What if one wandered off? How would they even know?!

GunpowderGelatine · 26/09/2018 22:58

lara if I invited 30 kids to a party, and I have, many times, I make sure I have enough adult helpers to take care of them all

You'll have to excuse my maverick ideas, but wouldn't the children's actual parents be the ideal 'adult helpers'? Never would I ever expect a parent to rope in randoms to supervise my child! It's utter madness.

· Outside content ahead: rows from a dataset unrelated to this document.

Lemma In_quadrants_list {A : Type} (f : NodeT -> list A) (q : Quadrants NodeT)
  (a : A) :
  In a (quadrants_list f q) ->
  exists k c, qget k q = Some c /\ In a (f c).
Proof.
  unfold quadrants_list. rewrite !in_app_iff.
  intros [H | [H | [H | H]]].
  - exists "top-left". destruct (top_left q) as [c|] eqn:E; [|contradiction].
    exists c. split; [exact E | exact H].
  - exists "top-right". destruct (top_right q) as [c|] eqn:E; [|contradiction].
    exists c. split; [exact E | exact H].
  - exists "bottom-left". destruct (bottom_left q) as [c|] eqn:E; [|contradiction].
    exists c. split; [exact E | exact H].
  - exists "bottom-right". destruct (bottom_right q) as [c|] eqn:E; [|contradiction].
    exists c. split; [exact E | exact H].
Qed.

Lemma nodes_eq (n : NodeT) :
  nodes n = n :: quadrants_list nodes (quadrants n).
Proof. destruct n; reflexivity. Qed.

Lemma quadrants_all_qget_inv (P : NodeT -> Prop) (q : Quadrants NodeT) :
  (forall k c, qget k q = Some c -> P c) -> quadrants_all P q.
Proof.
  intros H. unfold quadrants_all, slot_all.
  split; [|split; [|split]].
  - destruct (top_left q) as [c|] eqn:E; auto. apply (H "top-left"). exact E.
  - destruct (top_right q) as [c|] eqn:E; auto. apply (H "top-right"). exact E.
  - destruct (bottom_left q) as [c|] eqn:E; auto.
    apply (H "bottom-left"). exact E.
  - destruct (bottom_right q) as [c|] eqn:E; auto.
    apply (H "bottom-right"). exact E.
Qed.

(** Descendants of a well-formed node are well-formed and inherit its
    thresholds. *)
Lemma wf_nodes (n : NodeT) :
  wf n -> forall m, In m (nodes n) ->
  wf m /\ maxDepth m = maxDepth n /\ maxChildren m = maxChildren n /\
  depth n <= depth m.
Proof.
  induction n as [n IH] using NodeT_nested_ind. intros Hwf m Hm.
  rewrite nodes_eq in Hm. destruct Hm as [<- | Hm].
  - repeat split; auto; lia.
  - apply In_quadrants_list in Hm as (k & c & Hq & Hm).
    apply wf_eq in Hwf as (_ & _ & Ha).
    destruct (quadrants_all_qget _ _ _ _ Ha Hq) as [(Hd & Hmd & Hmc) Hwfc].
    destruct (quadrants_all_qget _ _ _ _ IH Hq Hwfc m Hm)
      as (Hwfm & Hmd' & Hmc' & Hd').
    repeat split; auto; try congruence; lia.
Qed.

Lemma levels_eq (n : NodeT) :
  levels n =
  let slot (o : option NodeT) : nat :=
    match o with
    | None => O
    | Some c => S (levels c)
    end in
  let q := quadrants n in
  Nat.max (Nat.max (slot (top_left q)) (slot (top_right q)))
          (Nat.max (slot (bottom_left q)) (slot (bottom_right q))).
Proof. destruct n; reflexivity. Qed.

Lemma wf_depth (n : NodeT) : wf n -> 0 <= depth n <= maxDepth n.
Proof. intros H. apply wf_eq in H. tauto. Qed.

(** The tree below a node never reaches past [maxDepth]. *)
Lemma wf_levels (n : NodeT) :
  wf n -> Z.of_nat (levels n) <= maxDepth n - depth n.
Proof.
  induction n as [n IH] using NodeT_nested_ind. intros Hwf.
  pose proof (wf_depth _ Hwf) as Hd.
  apply wf_eq in Hwf as (_ & _ & Ha).
  rewrite levels_eq. simpl.
  destruct IH as (I1 & I2 & I3 & I4).
  destruct Ha as (A1 & A2 & A3 & A4).
  unfold child_of in *.
  destruct (top_left (quadrants n)) as [a|];
  destruct (top_right (quadrants n)) as [b|];
  destruct (bottom_left (quadrants n)) as [c|];
  destruct (bottom_right (quadrants n)) as [d|]; simpl in *;
  repeat match goal with
  | I : wf ?c -> _, A : _ /\ wf ?c |- _ =>
      let H := fresh "H" in
      pose proof (I (proj2 A)) as H; clear I
  end; lia.
Qed.
(** * Beam calculator: the static-analysis engine of [utils/solver.ts]

    A shallow embedding of the solver ([computeChartInference], [solveBeam],
    [getTotalLoads], [solveReactions]) and of the data model and display
    helpers of [utils/types.ts], followed by the properties proved of them.

    Numbers.  A JavaScript number is embedded as an exact rational ([Q]):
    the development is about the arithmetic the solver performs, not about
    binary64 rounding.  Two things have no rational counterpart and are
    written out instead of being hidden:
    - the initial values [-Infinity] and [Infinity] of the running extremes
      of [computeChartInference] are the constructors of [xnum];
    - a division whose divisor the source does not test ([sumM / L],
      [T / GJ], [position / beam.length], [... / (posB - posA)], [... / EI],
      [... / beam.I]) and an array read at a computed index yield
      [Infinity], [NaN] or [undefined] when the divisor is zero or the index
      is outside the array.  Those sites go through [jsdiv] and [nth_error]
      and the enclosing stage returns [None]: it has left finite
      arithmetic.  [solveBeam] keeps its stages apart: a field of its
      result is [None] only when such a site lies on the data flow to that
      field.  A division under a guard of the source
      ([L_load > 0], [denom > 1e-12], a strictly signed [prev]) is the plain
      [Qdiv].
    Equality of computed numbers is [Qeq] ([==]). *)

From Stdlib Require Import QArith Qabs Qround ZArith List String Bool Lia Lqa
  Permutation Sorted.
Import ListNotations.
Local Open Scope Q_scope.

(** ** Numbers *)

Definition Qltb (a b : Q) : bool := negb (Qle_bool b a).
Definition Qgtb (a b : Q) : bool := Qltb b a.
Definition Qleb (a b : Q) : bool := Qle_bool a b.
Definition Qgeb (a b : Q) : bool := Qle_bool b a.

(** [Math.min], [Math.abs], [Math.round] (half-way cases go up). *)
Definition Math_min (a b : Q) : Q := if Qleb a b then a else b.
Definition Math_abs (a : Q) : Q := Qabs a.
Definition Math_round (a : Q) : Z := Qfloor (a + (1 # 2)).

(** An unguarded division: [None] when the divisor is zero. *)
Definition jsdiv (a b : Q) : option Q :=
  if Qeq_bool b 0 then None else Some (a / b).

(** The literals [1e-12] and [1e-10]. *)
Definition tol_denom : Q := 1 # 1000000000000.
Definition tol_reaction : Q := 1 # 10000000000.

(** A number that may still be one of the two infinities. *)
Inductive xnum : Type :=
| MinusInfinity
| Finite (q : Q)
| PlusInfinity.

(** [v > m] and [v < m] for a finite [v]. *)
Definition gt_x (v : Q) (m : xnum) : bool :=
  match m with
  | MinusInfinity => true
  | Finite q => Qgtb v q
  | PlusInfinity => false
  end.

Definition lt_x (v : Q) (m : xnum) : bool :=
  match m with
  | MinusInfinity => false
  | Finite q => Qltb v q
  | PlusInfinity => true
  end.

(** [m * k] for a constant [k > 0], as the display helpers scale values. *)
Definition xscale (m : xnum) (k : Q) : xnum :=
  match m with
  | Finite q => Finite (q * k)
  | other => other
  end.

(** ** Data model ([types.ts]) *)

Inductive SupportType : Type := pin | roller | fixed.
Inductive LoadType : Type := point | udl | uvl | moment | torque.
Inductive UnitSystem : Type := SI | kNm | Imperial.

Record Support : Type := {
  sid : string;
  stype : SupportType;
  sposition : Q
}.

Record Load : Type := {
  id : string;
  type : LoadType;
  position : Q;
  magnitude : Q;
  endMagnitude : option Q;
  endPosition : option Q
}.

Record BeamConfig : Type := {
  length : Q;
  E : Q;
  G : Q;
  I : Q;
  J : Q;
  depth : Q;
  supports : list Support;
  loads : list Load;
  units : UnitSystem;
  gravity : Q
}.

Record SolverStep : Type := {
  title : string;
  description : string;
  equations : option (list string);
  result : option string
}.

Record Sample : Type := { x : Q; value : Q }.

Record ChartInference : Type := {
  maxValue : xnum;
  maxPosition : Q;
  minValue : xnum;
  minPosition : Q;
  zeroCrossings : list Q;
  summary : string
}.

Record Reaction : Type := { Fy : Q; Mz : option Q }.

(** The [reactions] object: property keys in insertion order.  (The
    engine reorders integer-like keys; support ids are not of that form and
    the order only fixes the order of summation.) *)
Definition Reactions : Type := list (string * Reaction).

Definition SupportType_eqb (a b : SupportType) : bool :=
  match a, b with
  | pin, pin | roller, roller | fixed, fixed => true
  | _, _ => false
  end.

Definition isFixed (s : Support) : bool := SupportType_eqb (stype s) fixed.

(** Sequencing of steps that may leave finite arithmetic. *)
Definition obind {A B : Type} (a : option A) (k : A -> option B) : option B :=
  match a with
  | Some v => k v
  | None => None
  end.
(** * JsonLogic for Python: the evaluator of [json_logic/__init__.py]

    A shallow embedding of the evaluator and of the part of the Python
    runtime it calls, followed by the properties of the evaluator that the
    specification states.

    Conventions of the embedding.
    - A Python object that can reach the evaluator is a JSON-compatible
      value: [None], [bool], [int], [float], [str], [list], and [dict] with
      [str] keys.  Tuples never arise from JSON and are left out.
    - [int] is [Z]; [float] is IEEE-754 binary64, taken from the standard
      library's [SpecFloat] (53 bits of precision, round to nearest even).
    - [str] is [string]; a character stands for the code point of the same
      number, so strings range over the code points below 256.
    - [dict] is an association list in insertion order: the evaluator reads
      the first key of a rule.  Python dictionaries have distinct keys.
    - A call either returns or raises: [result] carries the exception.
    - Object identity is not represented, nor is the logging side channel
      of the [log] operator, nor the interpreter's limit on the number of
      digits of an integer converted to or from a string.  [sum] adds from
      left to right, as CPython does before version 3.12.  The printf-style
      [str % x] is the one builtin behaviour left out: it is reported as
      [Unmodelled].
    - [jsonLogic] is the recursion as the source has it, without a limit;
      [jsonLogic_within] is the same evaluation under the interpreter's
      limit on nested calls. *)

From Stdlib Require Import ZArith List String Ascii Bool Lia DecimalString.
From Stdlib Require Import Floats.SpecFloat.
From Stdlib Require DecimalPos.
Import ListNotations.
Local Open Scope string_scope.
Local Open Scope Z_scope.

(** ** Exceptions and results *)

(** The [ValueError]s that occur, told apart by their message. *)
Inductive value_error : Type :=
| UnknownVariable (name : string)
| UnrecognizedOperation (op : string)
| InvalidLiteral
| EmptySequence.

(** Exception classes.  [RecursionError] is raised by the interpreter, never
    by a [raise] of the source.  [Unmodelled] is not a Python exception: it
    marks [str % x]; no handler of the source catches it. *)
Inductive exn : Type :=
| ValueError (why : value_error)
| TypeError
| KeyError
| IndexError
| ZeroDivisionError
| OverflowError
| RecursionError
| Unmodelled.

Inductive result (A : Type) : Type :=
| Ok (a : A)
| Raise (e : exn).

Arguments Ok {A} a.
Arguments Raise {A} e.

Definition bind {A B : Type} (r : result A) (k : A -> result B) : result B :=
  match r with
  | Ok a => k a
  | Raise e => Raise e
  end.

Notation "x <- r ;; k" := (bind r (fun x => k))
  (at level 61, r at next level, right associativity).
Notation "' p <- r ;; k" := (bind r (fun p => k))
  (at level 61, p pattern, r at next level, right associativity).

(** The exception classes: what an [except] clause can tell apart. *)
Inductive exn_class : Type :=
| CValueError | CTypeError | CKeyError | CIndexError
| CZeroDivisionError | COverflowError | CRecursionError | CUnmodelled.

Definition class_of (e : exn) : exn_class :=
  match e with
  | ValueError _ => CValueError
  | TypeError => CTypeError
  | KeyError => CKeyError
  | IndexError => CIndexError
  | ZeroDivisionError => CZeroDivisionError
  | OverflowError => COverflowError
  | RecursionError => CRecursionError
  | Unmodelled => CUnmodelled
  end.

(** ** Values *)

#[local] Unset Elimination Schemes.

Inductive value : Type :=
| VNone
| VBool (b : bool)
| VInt (n : Z)
| VFloat (x : spec_float)
| VStr (s : string)
| VList (xs : list value)
| VDict (kvs : list (string * value)).

#[local] Set Elimination Schemes.

Inductive pytype : Type :=
| TNone | TBool | TInt | TFloat | TStr | TList | TDict.

(** [type(v)] *)
Definition type_of (v : value) : pytype :=
  match v with
  | VNone => TNone
  | VBool _ => TBool
  | VInt _ => TInt
  | VFloat _ => TFloat
  | VStr _ => TStr
  | VList _ => TList
  | VDict _ => TDict
  end.

Definition pytype_eqb (s t : pytype) : bool :=
  match s, t with
  | TNone, TNone | TBool, TBool | TInt, TInt | TFloat, TFloat
  | TStr, TStr | TList, TList | TDict, TDict => true
  | _, _ => false
  end.

(** ** Floating point: binary64 *)

Definition prec : Z := 53.
Definition emax : Z := 1024.

Definition fzero : spec_float := S754_zero false.
Definition fone : spec_float := SFone prec emax.

Definition fadd := SFadd prec emax.
Definition fsub := SFsub prec emax.
Definition fmul := SFmul prec emax.
Definition fdiv := SFdiv prec emax.

Definition float_is_zero (x : spec_float) : bool :=
  match x with S754_zero _ => true | _ => false end.

Definition float_is_inf (x : spec_float) : bool :=
  match x with S754_infinity _ => true | _ => false end.

(** The float nearest to an integer. *)
Definition float_of_Z (n : Z) : spec_float :=
  binary_normalize prec emax n 0 false.

(** The float nearest to [m * 10^e10], for [0 <= m], with sign [neg]. *)
Definition float_of_decimal (neg : bool) (m e10 : Z) : spec_float :=
  if m =? 0 then S754_zero neg
  else if 0 <=? e10 then
    binary_normalize prec emax ((if neg then - m else m) * 10 ^ e10) 0 neg
  else
    let '(q, e, l) := SFdiv_core_binary prec emax m 0 (10 ^ (- e10)) 0 in
    binary_round_aux prec emax neg q e l.

(** Exact comparison of an integer with a float; [None] when unordered. *)
Definition compare_Z_float (n : Z) (x : spec_float) : option comparison :=
  match x with
  | S754_nan => None
  | S754_infinity s => Some (if s then Gt else Lt)
  | S754_zero _ => Some (n ?= 0)
  | S754_finite s m e =>
      let v := if s then Z.neg m else Z.pos m in
      Some (if 0 <=? e then n ?= v * 2 ^ e else n * 2 ^ (- e) ?= v)
  end.

(** C's [fmod] on finite, non-zero magnitudes is exact: the remainder of the
    aligned mantissas. *)
Definition float_fmod (x y : spec_float) : spec_float :=
  match x, y with
  | S754_nan, _ | _, S754_nan => S754_nan
  | S754_infinity _, _ => S754_nan
  | _, S754_zero _ => S754_nan
  | _, S754_infinity _ => x
  | S754_zero _, _ => x
  | S754_finite sx mx ex, S754_finite _ my ey =>
      let e := Z.min ex ey in
      let r := (Z.pos mx * 2 ^ (ex - e)) mod (Z.pos my * 2 ^ (ey - e)) in
      binary_normalize prec emax (if sx then - r else r) e sx
  end.

(** [x % y] on floats, for [y] other than zero (CPython's [float_rem]). *)
Definition float_rem (x y : spec_float) : spec_float :=
  let m := float_fmod x y in
  if SFeqb m fzero then S754_zero (SFltb y fzero)
  else if negb (Bool.eqb (SFltb y fzero) (SFltb m fzero)) then fadd m y
  else m.

(** [math.isclose(a, b)] on floats, with the default [rel_tol = 1e-09] and
    [abs_tol = 0.0]. *)
Definition rel_tol : spec_float := float_of_decimal false 1 (-9).

Definition float_isclose (a b : spec_float) : bool :=
  if SFeqb a b then true
  else if float_is_inf a || float_is_inf b then false
  else
    let diff := SFabs (fsub b a) in
    SFleb diff (SFabs (fmul rel_tol b))
    || SFleb diff (SFabs (fmul rel_tol a))
    || SFleb diff fzero.

(** ** Strings and numerals *)

Definition code (c : ascii) : Z := Z.of_N (N_of_ascii c).

Definition char_of (n : Z) : ascii := ascii_of_N (Z.to_N n).

Definition is_digit (c : ascii) : bool := (48 <=? code c) && (code c <=? 57).

Definition digit_value (c : ascii) : Z := code c - 48.

Definition digits_value (ds : list ascii) : Z :=
  fold_left (fun acc c => 10 * acc + digit_value c) ds 0.

(** White space as [int()] and [float()] skip it at both ends. *)
Definition is_space (c : ascii) : bool :=
  let n := code c in
  ((9 <=? n) && (n <=? 13)) || (n =? 32) || (n =? 133) || (n =? 160).

Fixpoint drop_spaces (cs : list ascii) : list ascii :=
  match cs with
  | c :: cs' => if is_space c then drop_spaces cs' else cs
  | [] => []
  end.

Definition strip (cs : list ascii) : list ascii :=
  rev (drop_spaces (rev (drop_spaces cs))).
(** The options [o] carry, in each of their fields, the value of the field
    of the same name of the configuration [c]. *)
Definition like_named (c : option.Client) (o : redis.Options) : Prop :=
  o.(redis.Network) = c.(option.Network) ∧
  o.(redis.Addr) = c.(option.Addr) ∧
  o.(redis.ClientName) = c.(option.ClientName) ∧
  o.(redis.Dialer) = c.(option.Dialer) ∧
  o.(redis.OnConnect) = c.(option.OnConnect) ∧
  o.(redis.Protocol) = c.(option.Protocol) ∧
  o.(redis.Username) = c.(option.Username) ∧
  o.(redis.Password) = c.(option.Password) ∧
  o.(redis.CredentialsProvider) = c.(option.CredentialsProvider) ∧
  o.(redis.DB) = c.(option.DB) ∧
  o.(redis.MaxRetries) = c.(option.MaxRetries) ∧
  o.(redis.MinRetryBackoff) = c.(option.MinRetryBackoff) ∧
  o.(redis.MaxRetryBackoff) = c.(option.MaxRetryBackoff) ∧
  o.(redis.DialTimeout) = c.(option.DialTimeout) ∧
  o.(redis.ReadTimeout) = c.(option.ReadTimeout) ∧
  o.(redis.WriteTimeout) = c.(option.WriteTimeout) ∧
  o.(redis.ContextTimeoutEnabled) = c.(option.ContextTimeoutEnabled) ∧
  o.(redis.PoolFIFO) = c.(option.PoolFIFO) ∧
  o.(redis.PoolSize) = c.(option.PoolSize) ∧
  o.(redis.PoolTimeout) = c.(option.PoolTimeout) ∧
  o.(redis.MinIdleConns) = c.(option.MinIdleConns) ∧
  o.(redis.MaxIdleConns) = c.(option.MaxIdleConns) ∧
  o.(redis.MaxActiveConns) = c.(option.MaxActiveConns) ∧
  o.(redis.ConnMaxIdleTime) = c.(option.ConnMaxIdleTime) ∧
  o.(redis.ConnMaxLifetime) = c.(option.ConnMaxLifetime) ∧
  o.(redis.TLSConfig) = c.(option.TLSConfig) ∧
  o.(redis.Limiter) = c.(option.Limiter) ∧
  o.(redis.DisableIndentity) = c.(option.DisableIndentity).

(** [Client{Addr: addr, MaxRetries: retries, MinRetryBackoff: backoff,
            PoolSize: size}]: the configuration of the scenario with any
    values in the four fields it sets, zero included. *)
Definition client_with (addr : string) (retries : Z)
    (backoff : time.Duration) (size : Z) : option.Client :=
  {| option.Network := EmptyString; option.Addr := addr;
     option.ClientName := EmptyString;
     option.Dialer := None; option.OnConnect := None; option.Protocol := 0;
     option.Username := EmptyString; option.Password := EmptyString;
     option.CredentialsProvider := None; option.DB := 0;
     option.MaxRetries := retries; option.MinRetryBackoff := backoff;
     option.MaxRetryBackoff := 0; option.DialTimeout := 0;
     option.ReadTimeout := 0; option.WriteTimeout := 0;
     option.ContextTimeoutEnabled := false; option.PoolFIFO := false;
     option.PoolSize := size; option.PoolTimeout := 0;
     option.MinIdleConns := 0;
     option.MaxIdleConns := 0; option.MaxActiveConns := 0;
     option.ConnMaxIdleTime := 0; option.ConnMaxLifetime := 0;
     option.TLSConfig := None; option.Limiter := None;
     option.readOnly := false; option.DisableIndentity := false |}.

(** [redis.Options{Addr: addr, MaxRetries: retries,
                   MinRetryBackoff: backoff, PoolSize: size}]: these four
    values and the zero value in every other field. *)
Definition options_with (addr : string) (retries : Z)
    (backoff : time.Duration) (size : Z) : redis.Options :=
  {| redis.Network := EmptyString; redis.Addr := addr;
     redis.ClientName := EmptyString;
     redis.Dialer := None; redis.OnConnect := None; redis.Protocol := 0;
     redis.Username := EmptyString; redis.Password := EmptyString;
     redis.CredentialsProvider := None; redis.DB := 0;
     redis.MaxRetries := retries; redis.MinRetryBackoff := backoff;
     redis.MaxRetryBackoff := 0; redis.DialTimeout := 0;
     redis.ReadTimeout := 0; redis.WriteTimeout := 0;
     redis.ContextTimeoutEnabled := false; redis.PoolFIFO := false;
     redis.PoolSize := size; redis.PoolTimeout := 0; redis.MinIdleConns := 0;
     redis.MaxIdleConns := 0; redis.MaxActiveConns := 0;
     redis.ConnMaxIdleTime := 0; redis.ConnMaxLifetime := 0;
     redis.TLSConfig := None; redis.Limiter := None;
     redis.DisableIndentity := false |}.
(** * app/main.py: the root endpoint of the AI Habit Tracker backend

    The module under verification is

<<
    from fastapi import FastAPI

    app = FastAPI(title="AI Habit Tracker Backend")

    @app.get("/")
    def root():
        return {"status": "ok", "service": "AI Habit Tracker API", "docs": "/docs"}
>>

    The development has three layers:
    - [Py]: the Python values and the state-and-exception monad in which a
      handler body runs;
    - [Framework]: the small part of the hosting framework the module talks
      to (application object, route registration, dispatch);
    - [Main]: the module itself, statement by statement. *)

From Stdlib Require Import String Ascii List.
Import ListNotations.
Local Open Scope string_scope.
Local Open Scope list_scope.
Set Warnings "-register-all".

(* ================================================================== *)
(** ** Python values and dictionaries *)

Module Py.

(** The values a handler can hand to the framework for JSON encoding. *)
Inductive value : Type :=
| VNone : value
| VBool : bool -> value
| VInt : nat -> value
| VStr : string -> value
| VList : list value -> value
| VDict : list (string * value) -> value.

(** A [dict] with string keys, kept in insertion order as Python keeps it. *)
Definition dict := list (string * value).

Fixpoint dict_get (k : string) (d : dict) : option value :=
  match d with
  | [] => None
  | (k', v) :: d' => if String.eqb k k' then Some v else dict_get k d'
  end.

(** [d[k] = v]: an existing key keeps its position, a new key goes last. *)
Fixpoint dict_set (k : string) (v : value) (d : dict) : dict :=
  match d with
  | [] => [(k, v)]
  | (k', v') :: d' =>
      if String.eqb k k' then (k, v) :: d' else (k', v') :: dict_set k v d'
  end.

(** A dict display [{k1: v1, ..., kn: vn}] stores its items left to right. *)
Definition dict_display (items : list (string * value)) : dict :=
  fold_left (fun d kv => dict_set (fst kv) (snd kv) d) items [].

Definition keys (d : dict) : list string := map fst d.
Definition values (d : dict) : list value := map snd d.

My son recently broke his elbow at soft play, he fell from about 6 inches high into the soft padding but still managed to break it by the way he fell. Luckily I was right beside him but had I not been and there were 2 strange adults watching him and 30 other kids it could have been a very different story. The drop and runs are all very well if the host parents are comfortable with that, if not it's tough shit you either don't go or you go and stay (and buy your own bloody coffee)

EwItsAHooman · 26/09/2018 22:58

Only on MN would someone be castigated for expecting parents to remain responsible for their own children at a public venue and parties would be considered to be ruining a weekend.

OP, just send a message saying that parents need to stay as it's a public venue and you cannot guarantee that the children will be supervised therefore they remain the parents responsibility.

SoupDragon · 26/09/2018 22:59

Only on MN would someone be castigated for expecting parents to remain responsible for their own children at a public venue and parties would be considered to be ruining a weekend.

Nope, not only on MN.

EwItsAHooman · 26/09/2018 23:00

I must be lucky in where I live then because I've never encountered it in RL.